** Opening Data excerpts block **

(** Calling a method of [this.executor]: a [TypeError] when it is [null]. *)
Definition executorOf (e : Entity) : Run X :=
  match executor e with
  | Some x => mret x
  | None => throw "TypeError"
  end.

Definition log (ev : Event) : Run unit :=
  modify (λ b, set_trace (trace b ++ [ev]) b).

(** A [for] loop over an array that its body leaves alone. *)
Fixpoint forM_ {A : Type} (l : list A) (f : A → Run unit) : Run unit :=
  match l with
  | [] => mret tt
  | x :: l' => f x;; forM_ l' f
  end.

Context (ops : ExecutorOps).

(** ** Entity *)

(** Modelled from the spec: [Util.generateId], the identifier-generation
    utility, is not part of this file; the spec asks for a stable unique id.
    It is a counter here, and [id] keeps the number that [toString] would
    print. *)
Definition generateId : Run N := λ b,
  Ok (nextId b) (set_nextId (N.succ (nextId b)) b).

(** [new Entity(board, name, script, initParams)]: a fresh object. *)
Definition Entity_new (board : option loc) (name : string)
    (script : option Script) (initParams : list string) : Run loc :=
  i ← generateId;
  b ← get;
  modify (set_heap (heap b ++
    [mkEntity i board name script initParams 0 None ∅ [] [] false false false None None]));;
  mret (length (heap b)).

Definition Entity_clone (entity : loc) : Run loc :=
  e ← readE entity;
  Entity_new (board e) (name e) (script e) (initParams e).

Definition gotoLabel (l : loc) (labelName : string) (args : list Value) : Run unit :=
  e ← readE l;
  if locked e then mret tt else
  x ← executorOf e;
  if negb (hasEnabled ops x labelName) then mret tt else
  updE l (set_pendingJumpOp (Some (JumpOp_create labelName args)));;
  updE l (set_ended false);;
  updE l (set_cycleEnded false).

Definition begin (l : loc) (initArgs : list Value) : Run unit :=
  updE l (set_cycleEnded false);;
  gotoLabel l "init" initArgs.

(** The teardown hooks of the adoptions are host closures; they are called
    in order and the list is emptied.  They get no access to the board
    here. *)
Definition destroyAdoptions (l : loc) : Run unit :=
  updE l (set_adoptions []).

(** ** Board: construction and configuration *)

(** [new Board()], when the identifier generator stands at [id0]. *)
Definition Board_new (id0 : N) : Board :=
  mkBoard
    [mkEntity id0 (Some boardRef) "_board" None [] 0 None ∅ [] [] false false false None None]
    (N.succ id0) [] None ∅ false false [ [] ] [] [] ∅ false [].

Definition setup (func : list SetupCall) : Run unit := modify (set_setupFunc func).
Definition run (script : Script) : Run unit := modify (set_runScript (Some script)).
Definition configure (auto : bool) : Run unit :=
  modify (λ b, set_parser true (set_autoStep auto b)).

(** [finish(func)] stores the finish callback; the callback is host code,
    and its calls are what [EvFinish] records. *)
Definition finish : Run unit := mret tt.

(** [this.parser.parse(obj)]. *)
Definition parser_parse (obj : loc) : Run X :=
  b ← get;
  if parser b then mret (parse ops obj b) else throw "TypeError".

(** ** Board: prototypes *)

Definition defineObject (name : string) (a : DefArgs) : Run loc :=
  b ← get;
  match objects b !! name with
  | Some _ => throw "Duplicate object definition"
  | None =>
      obj ← match a with
            | DefParams initParams script =>
                Entity_new (Some boardRef) name (Some script) initParams
            | DefScript script =>
                Entity_new (Some boardRef) name (Some script) []
            | DefOther => throw "Bad object definition"
            end;
      modify (λ b, set_objects (<[name := obj]> (objects b)) b);;
      mret obj
  end.

Definition isObjectDefined (name : string) : Run bool :=
  b ← get; mret (bool_decide (is_Some (objects b !! name))).

(** ** Board: groups *)

(** Modelled from the spec: the classes [GroupStore] and [Group] are not
    part of this file.  The spec describes a mapping from group names to an
    ordered membership set that add and remove keep free of duplicate
    entries; defining a group registers its name (idempotently here). *)
Definition Group_addEntity (entity : loc) (members : list loc) : list loc :=
  if bool_decide (entity ∈ members) then members else members ++ [entity].

Definition Group_removeEntity (entity : loc) (members : list loc) : list loc :=
  filter (λ m, m ≠ entity) members.

Definition defineGroup (groupName : string) : Run unit :=
  modify (λ b,
    match groupStore b !! groupName with
    | Some _ => b
    | None => set_groupStore (<[groupName := []]> (groupStore b)) b
    end).

Definition isGroupDefined (groupName : string) : Run bool :=
  b ← get; mret (bool_decide (is_Some (groupStore b !! groupName))).

Definition addObjectToGroup (groupName : string) (entity : loc) : Run unit :=
  b ← get;
  match groupStore b !! groupName with
  | None => mret tt
  | Some members =>
      modify (set_groupStore (<[groupName := Group_addEntity entity members]> (groupStore b)));;
      updE entity (λ e, set_groups (groups e ++ [groupName]) e)
  end.

Definition removeObjectFromGroup (groupName : string) (entity : loc) : Run unit :=
  b ← get;
  match groupStore b !! groupName with
  | None => mret tt
  | Some members =>
      modify (set_groupStore (<[groupName := Group_removeEntity entity members]> (groupStore b)));;
      updE entity (λ e, set_groups (splice1 (indexOfStr groupName (groups e)) (groups e)) e)
  end.

(** The loop counts [i] down from the length the list has on entry and
    reads [entity.groups[i]] afresh each time; an index that has fallen off
    the end names no group. *)
Definition removeObjectFromAllGroups (entity : loc) : Run unit :=
  e ← readE entity;
  forM_ (rev (seq 0 (length (groups e)))) (λ i,
    e' ← readE entity;
    match groups e' !! i with
    | Some g => removeObjectFromGroup g entity
    | None => mret tt
    end).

** Closing Data excerpts block **

• [Instructions to follow]
Only one thing belongs in the answer: the number of lines of the data that contain the string "this".

• [Solved problem]
4